On s’étonnera peut-être de voir Pierre Le Baud remonter jusqu’aux origines de la
Grande-Bretagne (Britain), alors que la Petite Bretagne (Brittany), celle des ducs pour
lesquels il travaille, ne date que de la fin du IVème siècle de l’ère chrétienne. C’est que, pour
lui, il y a continuité parfaite (ce qui est inexact) entre les rois de Bretagne et ceux qui
administrèrent la Bretagne armoricaine : "ceulx de ladicte Grant-Bretaigne dont nous avons
pris nom et loys …"Nous montrerons cependant ci-après – même si la notion de lignée
continue est inappropriée - comment se créèrent, puis se maintinrent les liens entre les
dirigeants des deux états depuis la naissance de la Bretagne Armorique jusqu’à la mort du
dernier roi breton de Grande-Bretagne.
P. Le Baud ne reconnaît comme source d’information que le "cathalogue"des rois de
Bretagne "scelon que Geffroy, evesque de Monemite (Geoffroy de Monmouth) l’a escript …".
Son commentateur, J. Kerhervé, n’en cite d’ailleurs pas d’autre. Il est vrai que l’œuvre de
Monmouth, reprise et totalement confirmée par le Chronicon briocense plus récent, suffisait
largement à P. Le Baud pour sa démonstration.

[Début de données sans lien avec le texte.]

(** * Bankier forum crawl-and-score pipeline

    A shallow embedding of the crawl-and-score core of the repository:
    - [Fundamental/fundamental_screen.py]   (async crawler, weighted scorer)
    - [Bankier_sentyment/sentiment_analyzer.py] (browser crawler, keyword
      sentiment scorer)

    Python [str] values are sequences of Unicode code points, so they are
    modelled as [list N]; [len] is [length], slicing [s[:n]] is [take n].
    Library behaviour that the repository only calls is kept abstract:
    [str.lower] and the decimal value of a Unicode digit are Section
    variables, an HTML page is the record of what the selectors used by the
    code observe in it, and the network is an oracle answering each
    [client.get].  Floats are binary64 values; the builtin [sum], which
    changed with CPython 3.12, is modelled in both of its forms and the
    scorer takes the form as a parameter.

    The first part holds the embedding, one module per component of the
    pipeline ([Fetcher], [Extractor], [Crawler], [Browser], [Company]) and
    the interleaving semantics of the tasks of [main] on their semaphore
    ([Gate]); the second part holds the properties. *)

From Stdlib Require Import ZArith NArith Floats Lia List.
From Stdlib Require Import Strings.String Strings.Ascii.
From stdpp Require Import base decidable option list strings gmap sets relations sorting.

Set Default Proof Using "Type".
Set Warnings "-inexact-float,-abstract-large-number".

(* ===================================================================== *)
(** ** Python strings as code-point sequences *)
(* ===================================================================== *)

Module PyStr.
Local Open Scope N_scope.

Definition char := N.
Definition pystr := list N.

(** Source literals are written as Rocq strings (UTF-8 bytes) and decoded to
    code points, so that [len] counts characters the way Python does. *)
Fixpoint utf8_decode (bs : list N) : pystr :=
  match bs with
  | [] => []
  | b0 :: r0 =>
    if b0 <? 128 then b0 :: utf8_decode r0
    else if b0 <? 224 then
      match r0 with
      | b1 :: r1 => ((b0 - 192) * 64 + (b1 - 128)) :: utf8_decode r1
      | _ => []
      end
    else if b0 <? 240 then
      match r0 with
      | b1 :: b2 :: r2 =>
        ((b0 - 224) * 4096 + (b1 - 128) * 64 + (b2 - 128)) :: utf8_decode r2
      | _ => []
      end
    else
      match r0 with
      | b1 :: b2 :: b3 :: r3 =>
        ((b0 - 240) * 262144 + (b1 - 128) * 4096 + (b2 - 128) * 64 + (b3 - 128))
          :: utf8_decode r3
      | _ => []
      end
  end.

Definition py (s : string) : pystr :=
  utf8_decode (map N_of_ascii (list_ascii_of_string s)).

(** [str.isspace] for one character; also the class [\s] of [re] on [str]
    patterns. *)
Definition is_space (c : char) : bool :=
  ((9 <=? c) && (c <=? 13)) || ((28 <=? c) && (c <=? 32))
  || (c =? 133) || (c =? 160) || (c =? 5760)
  || ((8192 <=? c) && (c <=? 8202))
  || (c =? 8232) || (c =? 8233) || (c =? 8239) || (c =? 8287) || (c =? 12288).

Definition SPACE : char := 32.

Fixpoint lstrip (l : pystr) : pystr :=
  match l with
  | [] => []
  | c :: r => if is_space c then lstrip r else l
  end.

Fixpoint rstrip (l : pystr) : pystr :=
  match l with
  | [] => []
  | c :: r =>
    match rstrip r with
    | [] => if is_space c then [] else [c]
    | r' => c :: r'
    end
  end.

(** [s.strip()] *)
Definition strip (l : pystr) : pystr := rstrip (lstrip l).

(** [re.sub(r"\s+", " ", t)]: every maximal run of whitespace becomes one
    U+0020.  [in_run] tells that the previous character was whitespace. *)
Fixpoint sub_ws (in_run : bool) (t : pystr) : pystr :=
  match t with
  | [] => []
  | c :: r =>
    if is_space c
    then (if in_run then sub_ws true r else SPACE :: sub_ws true r)
    else c :: sub_ws false r
  end.

Definition collapse_ws (t : pystr) : pystr := sub_ws false t.

(** [re.sub(r"\s+", " ", t).strip()] *)
Definition normalize (t : pystr) : pystr := strip (collapse_ws t).

Fixpoint starts_with (p l : pystr) : bool :=
  match p, l with
  | [], _ => true
  | _ :: _, [] => false
  | a :: p', b :: l' => (a =? b) && starts_with p' l'
  end.

(** [needle in hay] *)
Fixpoint contains (needle hay : pystr) : bool :=
  starts_with needle hay ||
  match hay with
  | [] => false
  | _ :: r => contains needle r
  end.

(** [sep.join(parts)] *)
Fixpoint join (sep : pystr) (parts : list pystr) : pystr :=
  match parts with
  | [] => []
  | [x] => x
  | x :: r => x ++ sep ++ join sep r
  end.

(** An instance of [str.lower] that agrees with Python on ASCII text. *)
Definition ascii_lower_char (c : char) : char :=
  if (65 <=? c) && (c <=? 90) then c + 32 else c.

Definition ascii_lower (s : pystr) : pystr := map ascii_lower_char s.

(** The decimal value of an ASCII digit; an instance of the digit table
    behind [\d] and [int]. *)
Definition ascii_digit_value (c : char) : option N :=
  if (48 <=? c) && (c <=? 57) then Some (c - 48) else None.

(** [single_spaced b l]: every whitespace character of [l] is U+0020 and is
    not preceded by whitespace ([b]: the character before [l] was one). *)
Fixpoint single_spaced (b : bool) (l : pystr) : bool :=
  match l with
  | [] => true
  | c :: r =>
    if is_space c then negb b && (c =? SPACE) && single_spaced true r
    else single_spaced false r
  end.

End PyStr.

(* ===================================================================== *)
(** ** Keyword sentiment scorer
       ([Bankier_sentyment/sentiment_analyzer.py], [analyze_sentiment]) *)
(* ===================================================================== *)

Module Sentiment.
Import PyStr.

Inductive label := POZYTYWNY | NEGATYWNY | NEUTRALNY.

#[global] Instance label_eq_dec : EqDecision label.
Proof. solve_decision. Defined.

Definition positive_keywords : list pystr := map py
  [ "wzrost"; "zysk"; "dobr"; "super"; "świetn"; "pozytywn"; "sukces"; "rekord";
    "kupuj"; "kupić"; "kupuję"; "hold"; "trzyma"; "rosnąć"; "rośnie"; "górę"; "cel";
    "plus"; "zyskown"; "mocn"; "bullish"; "bull"; "rally"; "boom"; "brać"; "długi";
    "pięknie"; "fajnie"; "solidn"; "zbiera"; "wystrzał"; "wzór"; "rekomenduj";
    "okazja"; "tanio"; "warte"; "silny"; "dynamiczny"; "perspektywy"; "wzorem" ]%string.

Definition negative_keywords : list pystr := map py
  [ "spadek"; "strat"; "kiepsk"; "słab"; "negatywn"; "kryzys"; "problem";
    "sprzeda"; "sprzedaj"; "sprzedam"; "sell"; "ucieka"; "dół"; "minus"; "short";
    "tracę"; "gubi"; "bearish"; "bear"; "crash"; "dno"; "taniec"; "płacz";
    "najgorszy"; "dziadostwo"; "gniot"; "współczuj"; "zawiedziony"; "dramat";
    "zmarnowany"; "zawalisz"; "blada"; "panika"; "zagrożenie"; "ryzyko"; "strach" ]%string.

(** [sum(1 for keyword in keywords if keyword in text)] *)
Fixpoint sum_present (keywords : list pystr) (text : pystr) : Z :=
  match keywords with
  | [] => 0
  | keyword :: rest =>
    ((if contains keyword text then 1 else 0) + sum_present rest text)%Z
  end.

Section WithLower.
Variable lower : pystr -> pystr.

Definition analyze_sentiment (title : option pystr) : label * Z :=
  let title_lower := lower (default [] title) in
  let positive_score := sum_present positive_keywords title_lower in
  let negative_score := sum_present negative_keywords title_lower in
  if (negative_score <? positive_score)%Z then
    (POZYTYWNY, (positive_score - negative_score)%Z)
  else if (positive_score <? negative_score)%Z then
    (NEGATYWNY, (negative_score - positive_score)%Z)
  else
    (NEUTRALNY, 0%Z).

End WithLower.

(** The counts the specification speaks of: how many members of a keyword
    list occur as substrings of the text. *)
Definition present_count (keywords : list pystr) (text : pystr) : Z :=
  Z.of_nat (length (filter (fun k => contains k text = true) keywords)).

End Sentiment.

(* ===================================================================== *)
(** ** Weighted fundamental scorer
       ([Fundamental/fundamental_screen.py], [analyze_fundamentals],
        [get_fundamental_rating]) *)
(* ===================================================================== *)

Module Fundamental.
Import PyStr.
Local Open Scope float_scope.

(** One entry of [FUNDAMENTAL_CATEGORIES]. *)
Record category := {
  weight : float;
  positive_keywords : list pystr;
  negative_keywords : list pystr
}.

(** The table is a Python dict: its items come in insertion order and its
    keys are pairwise distinct. *)
Definition FUNDAMENTAL_CATEGORIES : list (pystr * category) :=
  [ (py "EARNINGS",
     {| weight := 0.25;
        positive_keywords := map py
          [ "wzrost przychodów"; "wzrost zysku"; "zysk netto"; "rekordowy wynik";
            "wynik finansowy"; "wynik powyżej"; "wzrost EBITDA"; "rentowność";
            "marża"; "zyskowność"; "lepszy wynik"; "przewyższył"; "pobiła rekord";
            "przychody wzrosły"; "zysk wzrósł"; "dodatni wynik"; "zysk operacyjny" ]%string;
        negative_keywords := map py
          [ "spadek przychodów"; "spadek zysków"; "strata netto"; "strata operacyjna";
            "gorszy wynik"; "spadek marży"; "niższa rentowność"; "wynik poniżej";
            "odpis"; "utrata wartości"; "pogorszenie wyniku" ]%string |});
    (py "OUTLOOK",
     {| weight := 0.20;
        positive_keywords := map py
          [ "prognoza wzrostu"; "perspektywy rozwoju"; "optymistyczna prognoza";
            "pozytywne prognozy"; "guidance wzrost"; "cel wzrost"; "szacuje wzrost";
            "przewiduje wzrost"; "spodziewa się wzrostu"; "plan rozwoju";
            "strategia wzrostu"; "ambitne cele"; "pozytywne outlook" ]%string;
        negative_keywords := map py
          [ "obniżona prognoza"; "gorsze perspektywy"; "negatywne prognozy";
            "obniżony guidance"; "niższy cel"; "oczekuje spadku"; "przewiduje spadek";
            "pesymistyczne prognozy"; "gorsze outlook" ]%string |});
    (py "STRATEGY",
     {| weight := 0.20;
        positive_keywords := map py
          [ "nowa strategia"; "realizacja strategii"; "transformacja"; "reorganizacja";
            "ekspansja"; "rozwój"; "innowacja"; "digitalizacja"; "automatyzacja";
            "pozyskał"; "wprowadza"; "launch"; "premiera"; "nowy produkt";
            "nowa usługa"; "zmiany organizacyjne"; "nowy model biznesowy" ]%string;
        negative_keywords := map py
          [ "porażka strategii"; "problem z realizacją"; "opóźnienie projektu";
            "nieudana ekspansja"; "wycofał się"; "zamknął"; "likwidacja";
            "restrukturyzacja przymusowa" ]%string |});
    (py "CONTRACTS",
     {| weight := 0.15;
        positive_keywords := map py
          [ "nowy kontrakt"; "podpisał umowę"; "wygrał przetarg"; "zawarł umowę";
            "pozyskał zlecenie"; "nowe zamówienie"; "największy kontrakt";
            "umowa wieloletnia"; "wartość kontraktu"; "strategiczny kontrakt";
            "kontrakt eksportowy"; "rozszerzenie współpracy"; "przedłużenie umowy" ]%string;
        negative_keywords := map py
          [ "utrata kontraktu"; "rozwiązanie umowy"; "anulowanie kontraktu";
            "przegrał przetarg"; "kontrakt zagrożony"; "spór o kontrakt" ]%string |});
    (py "MARKET_POSITION",
     {| weight := 0.10;
        positive_keywords := map py
          [ "lider rynku"; "wzrost udziału"; "pozycja rynkowa"; "dominujący";
            "przewaga konkurencyjna"; "zwiększył udział"; "silna pozycja";
            "konkurencyjność"; "rozpoznawalność marki"; "brand value" ]%string;
        negative_keywords := map py
          [ "utrata udziału"; "spadek pozycji"; "konkurencja silniejsza";
            "osłabienie pozycji"; "presja konkurencyjna" ]%string |});
    (py "RISKS",
     {| weight := 0.10;
        positive_keywords := [];
        negative_keywords := map py
          [ "problem"; "kryzys"; "zagrożenie"; "ryzyko"; "śledztwo";
            "postępowanie"; "pozew"; "kara"; "sankcja"; "skandal";
            "afera"; "konflikt"; "spór"; "ostrzeżenie"; "rating obniżony";
            "podwyższone ryzyko"; "zagrożony"; "problemy finansowe";
            "problemy operacyjne"; "zawieszenie"; "blokada" ]%string |}) ].

(** The value stored under a category name in [category_scores]. *)
Record category_score := {
  net_score : Z;
  weighted_score : float;
  positive_count : Z;
  negative_count : Z
}.

(** The dict returned by [analyze_fundamentals].  The early return on empty
    text yields the integer [0] as total; it is represented by the float of
    the same value. *)
Record analysis := {
  total_score : float;
  categories : list (pystr * category_score);
  highlights : list pystr
}.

Mais revenons d’abord à la naissance de la Grande-Bretagne et de sa royauté.
A l’origine du peuple breton :
Brutus, descendant d’Enée ? ou Britto, de la race de Japhet ?
Deux versions différentes de l’origine de la race bretonne ont existé, mais l’une
d’entre elles a rapidement et définitivement pris le pas sur l’autre. On notera que toutes deux
se retrouvent dans l’Historia Brittonum, attribuée au moine gallois Nennius. Il s’agit d’un
recueil de textes, sans doute d’origine galloise, écrits à partir du VIème siècle, et compilés par
Nennius entre 796 et 806. Il s’agit en tout cas des textes écrits les plus anciens dont nous
disposions dans le domaine de l’histoire des Bretons. On se souvient que Thorpe indique que
Monmouth s’était largement inspiré de Nennius. Quand on connaît l’influence de Monmouth
sur Le Baud, on comprend l’intérêt de s’intéresser d’abord à l’œuvre du moine gallois du
VIIIème/IXème siècle.
Abordant le sujet de l’origine des Bretons, Nennius expose d’abord la tradition venue
de l’histoire de Rome, la fameuse "tradition troyenne", selon laquelle les Bretons
descendraient de Brutus, lui-même descendant d’Enée ; une hypothèse qui semble d’ailleurs
lui convenir, car elle correspond sans doute aux opinions prévalant depuis quelque temps déjà
sur ce sujet. Car, l’ayant exposée de façon un peu détaillée (Chap. 17), il ajoute – mais c’est,
semble-t-il, pour témoigner de l’étendue de ses connaissances ou de son objectivité – qu’il
existe une autre version, tirée de la "tradition des Anciens", qui ferait descendre les Bretons de
Japhet, troisième fils de Noé, et donc de Seth, troisième fils d’Adam et Eve, et ancêtre de
Noé.
9
La tradition "biblique": Britto, ancêtre des Bretons
D’après la Bible, Noé eut trois fils : Sem, Cham et Japhet. Japhet eut sept fils : Gomer,
père des Gaulois, Magog, père des Scythes et des Goths, Madaï, père des Mèdes, Yavan, père
des Grecs, Tubal, père des Ibères, des Espagnols et des Italiens, Meshek, père des Turcs et
Tiras, père des Thraces. A partir d’ici, la descendance de Yavan selon la Bible diffère de celle
que lui attribue Nennius : pour ce dernier, le descendant de Yavan à la dix-septième
génération se nommait Alanus ou Alaneus (on trouve aussi Alanius).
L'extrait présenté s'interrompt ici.